As I was driving this morning the word thumbprint came into my mind. Me being me, I wanted to see what the true definition of thumbprint was. This is what I found, Thumbprint: something that identifies especially. Which lead me to look up especially: in particular: b: for a particular purpose. I began to look around and see God’s thumbprint everywhere and how perfect it all is, the sky, the trees, the birds, the colors, you and me. We are all made differently but yet all beautifully and wonderfully made. We are all made to fulfill the great commission but yet in a very specific, particular way.
When we come to understand he has sealed us with His thumbprint we can be confident in who we are in Jesus. We can be confident in our place in His Kingdom. His thumbprint cannot be mimicked or copied; it is genuine, unique and specific. You do not have to spend your time trying to fit in, or be just right but rather find yourself lost in the hope that you are able to extend to another because of his thumbprint on your life, specifically.
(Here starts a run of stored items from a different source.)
(* ===== verification/Cluster.v ===== *)
(** * Replication between servers (src/server: replication.go, cmd_replication.go)

    The commands a master answers its slaves with, and the side of a slave: it connects,
    announces itself, loads a dump when it has to and then asks for logs, one round after the
    other, while its library replays them.  The connection is a parameter; connected to the
    commands of a master it gives the cluster, whose steps are those of the two servers. *)

From S2P Require Import Prelude SortPkg Driver Store Rpl FileIO Util Core Repl Dump Sort Client Snapshots.

(** ** Addresses (package net) *)

Definition errAddr : error := errorf "address".

Definition IndexByte (s : bytes) (c : Z) : Z := bytes_Index s [c].

(** The position of the last [c] in [s]. *)
Fixpoint last_index (s : bytes) (c : Z) : Z :=
  match s with
  | [] => -1
  | x :: s' => let n := last_index s' c in if n >=? 0 then n + 1 else if x =? c then 0 else -1
  end.

Definition SplitHostPort (hostport : bytes) : bytes * bytes + error :=
  let i := last_index hostport 58 in
  if i <? 0 then inr errAddr
  else
    let port := drop (Z.to_nat (i + 1)) hostport in
    match hostport with
    | 91 :: _ =>
        let end_ := IndexByte hostport 93 in
        if end_ <? 0 then inr errAddr
        else if negb (end_ + 1 =? i) then inr errAddr
        else if 0 <=? IndexByte (drop 1 hostport) 91 then inr errAddr
        else if 0 <=? IndexByte (drop (Z.to_nat (end_ + 1)) hostport) 93 then inr errAddr
        else inl (take (Z.to_nat (end_ - 1)) (drop 1 hostport), port)
    | _ =>
        let host := take (Z.to_nat i) hostport in
        if 0 <=? IndexByte host 58 then inr errAddr
        else if 0 <=? IndexByte hostport 91 then inr errAddr
        else if 0 <=? IndexByte hostport 93 then inr errAddr
        else inl (host, port)
    end.

Definition JoinHostPort (host port : bytes) : bytes :=
  if 0 <=? IndexByte host 58 then [91] ++ host ++ [93; 58] ++ port else host ++ [58] ++ port.

(** The port as a signed number of 16 bits. *)
Definition splitHostPort (s : bytes) : bytes * Z * option error :=
  match SplitHostPort s with
  | inr err => ([], 0, Some err)
  | inl (host, port) =>
      match ParseInt port 16 with
      | (p, None) => (host, p, None)
      | (_, Some err) => ([], 0, Some err)
      end
  end.

(** ** The state of a server that replicates *)

Definition replConnectState : Z := 1.
Definition replConnectingState : Z := 2.
Definition replSyncState : Z := 3.
Definition replConnectedState : Z := 4.

Definition replStatetring (r : Z) : bytes :=
  if r =? replConnectState then str "connect"
  else if r =? replConnectingState then str "connecting"
  else if r =? replSyncState then str "sync"
  else if r =? replConnectedState then str "connected"
  else str "unknown".

(** The settings of the replication between servers. *)
Class ServerConfig := { cfg_Addr : bytes; cfg_MasterPassword : bytes; cfg_ExpiredLogDays : Z; cfg_Sync : bool; cfg_WaitMaxSlaveAcks : Z }.

(** The connection of a slave to its master; [m_running] is the goroutine, with its flag
    [restart]. *)
Record master := mkMaster { m_addr : bytes; m_state : Z; m_quit : bool; m_conn : bool; m_running : option bool }.

(** What a client has for the replication. *)
Record rclient := mkRC { rc_remoteAddr : bytes; rc_slaveListeningAddr : bytes; rc_lastLogID : Z; rc_resp : list wcall }.

(** The connection of a slave, with the texts of errors. *)
Class Remote (W : Type) := {
  rm_Connect : bytes -> SM W (option bytes);
  rm_Do : list bytes -> SM W (reply_value + bytes);
  rm_Send : list bytes -> SM W (option bytes);
  rm_ReceiveBulkTo : SM W (bytes * option bytes)
}.

(** [goredis.String] of a reply. *)
Definition goredis_String (r : reply_value + bytes) : bytes + bytes :=
  match r with
  | inr err => inr err
  | inl (RBulk (Some b)) => inl b
  | inl (RStatus s) => inl s
  | inl _ => inr (str "unexpected type for String")
  end.

Section Ops.
Context {I : IDB} {N : SnapshotDB I} {C : RplConfig} {Y : Snappy} {L : LogStore} {D : BatchData}.
Context {F : TimeFormat} {P : SortPkg} {SC : SnapConfig} {Cfg : ServerConfig} {T : ErrorText} {MO : MapOrder}.
#[local] Existing Instance repl_backend | 0.

(** [app.slaves] holds clients by address; the ids offered to [slaveSyncAck] are recorded;
    [ra_dump] is the file master.dump, empty when there is none, and [ra_clock] the time in
    nanoseconds. *)
Record RApp := mkRApp {
  ra_ledis : St;
  ra_SlaveOf : bytes;
  ra_clients : gmap nat rclient;
  ra_slaves : gmap bytes nat;
  ra_acks : list Z;
  ra_snap : snapshotStore;
  ra_m : master;
  ra_dump : bytes;
  ra_clock : Z
}.

Definition set_ledis (st : St) (a : RApp) : RApp :=
  mkRApp st (ra_SlaveOf a) (ra_clients a) (ra_slaves a) (ra_acks a) (ra_snap a) (ra_m a) (ra_dump a) (ra_clock a).
Definition set_SlaveOf (addr : bytes) (a : RApp) : RApp :=
  mkRApp (ra_ledis a) addr (ra_clients a) (ra_slaves a) (ra_acks a) (ra_snap a) (ra_m a) (ra_dump a) (ra_clock a).
Definition set_client (i : nat) (c : rclient) (a : RApp) : RApp :=
  mkRApp (ra_ledis a) (ra_SlaveOf a) (<[i := c]> (ra_clients a)) (ra_slaves a) (ra_acks a) (ra_snap a) (ra_m a) (ra_dump a) (ra_clock a).
Definition set_slaves (slaves : gmap bytes nat) (a : RApp) : RApp :=
  mkRApp (ra_ledis a) (ra_SlaveOf a) (ra_clients a) slaves (ra_acks a) (ra_snap a) (ra_m a) (ra_dump a) (ra_clock a).
Definition set_acks (acks : list Z) (a : RApp) : RApp :=
  mkRApp (ra_ledis a) (ra_SlaveOf a) (ra_clients a) (ra_slaves a) acks (ra_snap a) (ra_m a) (ra_dump a) (ra_clock a).
Definition set_snap (s : snapshotStore) (a : RApp) : RApp :=
  mkRApp (ra_ledis a) (ra_SlaveOf a) (ra_clients a) (ra_slaves a) (ra_acks a) s (ra_m a) (ra_dump a) (ra_clock a).
Definition set_m (m : master) (a : RApp) : RApp :=
  mkRApp (ra_ledis a) (ra_SlaveOf a) (ra_clients a) (ra_slaves a) (ra_acks a) (ra_snap a) m (ra_dump a) (ra_clock a).
Definition set_dump (b : bytes) (a : RApp) : RApp :=
  mkRApp (ra_ledis a) (ra_SlaveOf a) (ra_clients a) (ra_slaves a) (ra_acks a) (ra_snap a) (ra_m a) b (ra_clock a).

Definition ask {A} (f : RApp -> A) : SM RApp A := fun a => (Ret (f a), a).
Definition change (f : RApp -> RApp) : SM RApp unit := fun a => (Ret tt, f a).

(** An operation of [app.ldb]. *)
Definition on_ldb {A} (p : M A) : SM RApp A := fun a => let '(o, st) := p (ra_ledis a) in (o, set_ledis st a).
(* ===== verification/Sync.v ===== *)
(** * A master and a slave

    The connection of the slave of Cluster.v is joined with the commands of a master, faults
    of the network included, and the two run together: commits and purges of the master,
    rounds of the slave and its replay, in any order.  The results: the slave always holds
    the contents its master had at some commit; without faults a slave catches up, by logs
    or by a dump; and where it does not. *)

From S2P Require Import Prelude SortPkg Driver Store Rpl FileIO FileTable FileStore Util Core Repl Dump Sort Client Snapshots Cluster.

(** A log store without logs takes any log; it can be cleared, and purged of its first
    logs. *)
Class FreshLogStore (S : LogStore) {LS : LogStoreSpec S} := {
  StoreLog_fresh s l : ls_rep s [] -> wf_log l -> exists s', ls_StoreLog l s = (Ret None, s') /\ ls_rep s' [l];
  Clear_ok s logs : ls_rep s logs -> exists s', ls_Clear s = (Ret None, s') /\ ls_rep s' [];
  Purge_ok s logs now n : ls_rep s logs -> 0 < n -> exists k s', ls_PurgeExpired now n s = (Ret None, s') /\ ls_rep s' (drop k logs)
}.

Lemma file_store_fresh {P : SortPkg} {C : FileConfig} : 0 <= cfg_MaxLogFileSize -> FreshLogStore file_log_store.
Proof.
  intros Hs. split.
  - intros s l Hr Hl. by apply (fls_store s [] l Hr Hl (or_introl eq_refl)).
  - intros s logs Hr. by apply (fls_clear s logs Hs Hr).
  - intros s logs now n Hr _. destruct (fls_purge s logs now n Hr) as (k & s' & E & Hr' & _). by exists k, s'.
Qed.

(** ** Replicas *)

Section Replica.
Context {I : IDB} {IS : IDBSpec I} {N : SnapshotDB I} {NS : SnapshotSpec I N} {C : RplConfig} {Y : Snappy} {YS : SnappySpec Y}.
Context {L : LogStore} {LS : LogStoreSpec L} {FR : FreshLogStore L} {D : BatchData} {DS : BatchDataSpec I D}.
#[local] Existing Instance repl_backend | 0.

Abbreviation St := (St (B := repl_backend)).
Abbreviation store st := (model (ldb (B := repl_backend) st)).
Implicit Types (logs : list Log) (l : Log) (st : St) (H : list (list BatchOp)).

(** A node, or one whose log was cleared by a dump with the commit id [c]. *)
Record replica st logs (c : Z) : Prop := {
  rp_healthy : healthy (ldb st);
  rp_rpl : exists x, r st = Some x /\ ls_rep (rs x) logs /\ commitID x = c /\ f_faulty (commitLog x) = false /\ exists id0, recorded (commitLog x) id0;
  rp_within : logs = [] \/ within_logs c logs;
  rp_range : 0 <= c
}.

Lemma replica_node st logs c : replica st logs c -> logs <> [] -> node st logs c.
Proof using. intros [H1 H2 [->|H3] _] Hne; [done|]. by split. Qed.

Lemma node_replica st logs c : node st logs c -> replica st logs c.
Proof using LS.
  intros [H1 (x & H2) H3]. split; [done|by exists x|by right|]. destruct logs as [|l logs]; cbn [within_logs] in H3; [lia|].
  destruct H2 as (_ & Hr & _). destruct (rep_chain _ _ Hr) as [Hw _]. apply Forall_cons in Hw as [[Hi _ _ _] _]. lia.
Qed.

(** The state has changed in what the log store caches only. *)
Definition same_replica st st' logs (c : Z) : Prop := replica st' logs c /\ store st' = store st /\ readonly st' = readonly st.

Lemma on_rpl_replica {A} (p : SM Replication A) (a : A) st logs c : replica st logs c ->
  (forall x, ls_rep (rs x) logs -> commitID x = c -> exists s', p x = (Ret a, mkRpl s' (commitID x) (commitLog x)) /\ ls_rep s' logs) ->
  exists st', on_rpl p st = (Ret a, st') /\ same_replica st st' logs c.
Proof using.
  intros [Hh (x & Hx & Hr & Hid & Hf & Hrec) Hw Hc] Hp. destruct (Hp x Hr Hid) as (s' & E & Hr'). rewrite (on_rpl_run _ _ x _ st Hx E).
  eexists. split; [done|]. split; [|done]. split; [done| |done|done]. eexists. split; [done|]. done.
Qed.

Lemma Stat_replica st logs c : replica st logs c -> exists st', ReplicationStat st = (Ret (inl (first_id logs, last_id logs, c)), st') /\ same_replica st st' logs c.
Proof using LS.
  intros Hr. pose proof Hr as [_ (x0 & Hx0 & _) _ _]. unfold ReplicationStat, ReplicationUsed. rewrite Hx0. cbn [negb]. apply on_rpl_replica; [done|].
  intros x Hx Hc. destruct (FirstID_ok _ _ Hx) as (s1 & E1 & H1). destruct (LastID_ok _ _ H1) as (s2 & E2 & H2). exists s2. split; [|done].
  unfold rpl_Stat, mbind, SM_bind. rewrite (on_store_run _ _ _ _ E1). rewrite (on_store_run _ _ _ (mkRpl s1 (commitID x) (commitLog x)) E2). cbn [commitID commitLog]. by rewrite Hc.
Qed.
The grace he extended to you, He expects you to extend to another.
We all have a story to tell, a testimony to share. Not one is greater than another but yet all fits so perfectly in His Kingdom. Do not ever rob the Kingdom of God by trying to be like someone else. The mighty hand of God created you to be you with all knowledge as to what you would bring to the world for such a time as this. Grace is our teacher and it is through our weakness He is made perfect. Just as I am amazed when I look around at nature and understand each creation has a purpose, I also can look into the eyes of ALL of His children and realize they also are His handy work, beautifully and wonderfully made with a specific purpose for such a time as this. FOCUS FOCUS FOCUS on others, reach deeper and reach harder so no one gets left behind. I am so thankful for my Heavenly Poppa. I would not be here today if it was not for the lord.
14 For if you remain completely silent at this time, relief and deliverance will arise for the Jews from another place, but you and your father’s house will perish. Yet who knows whether you have come to the kingdom for such a time as this?”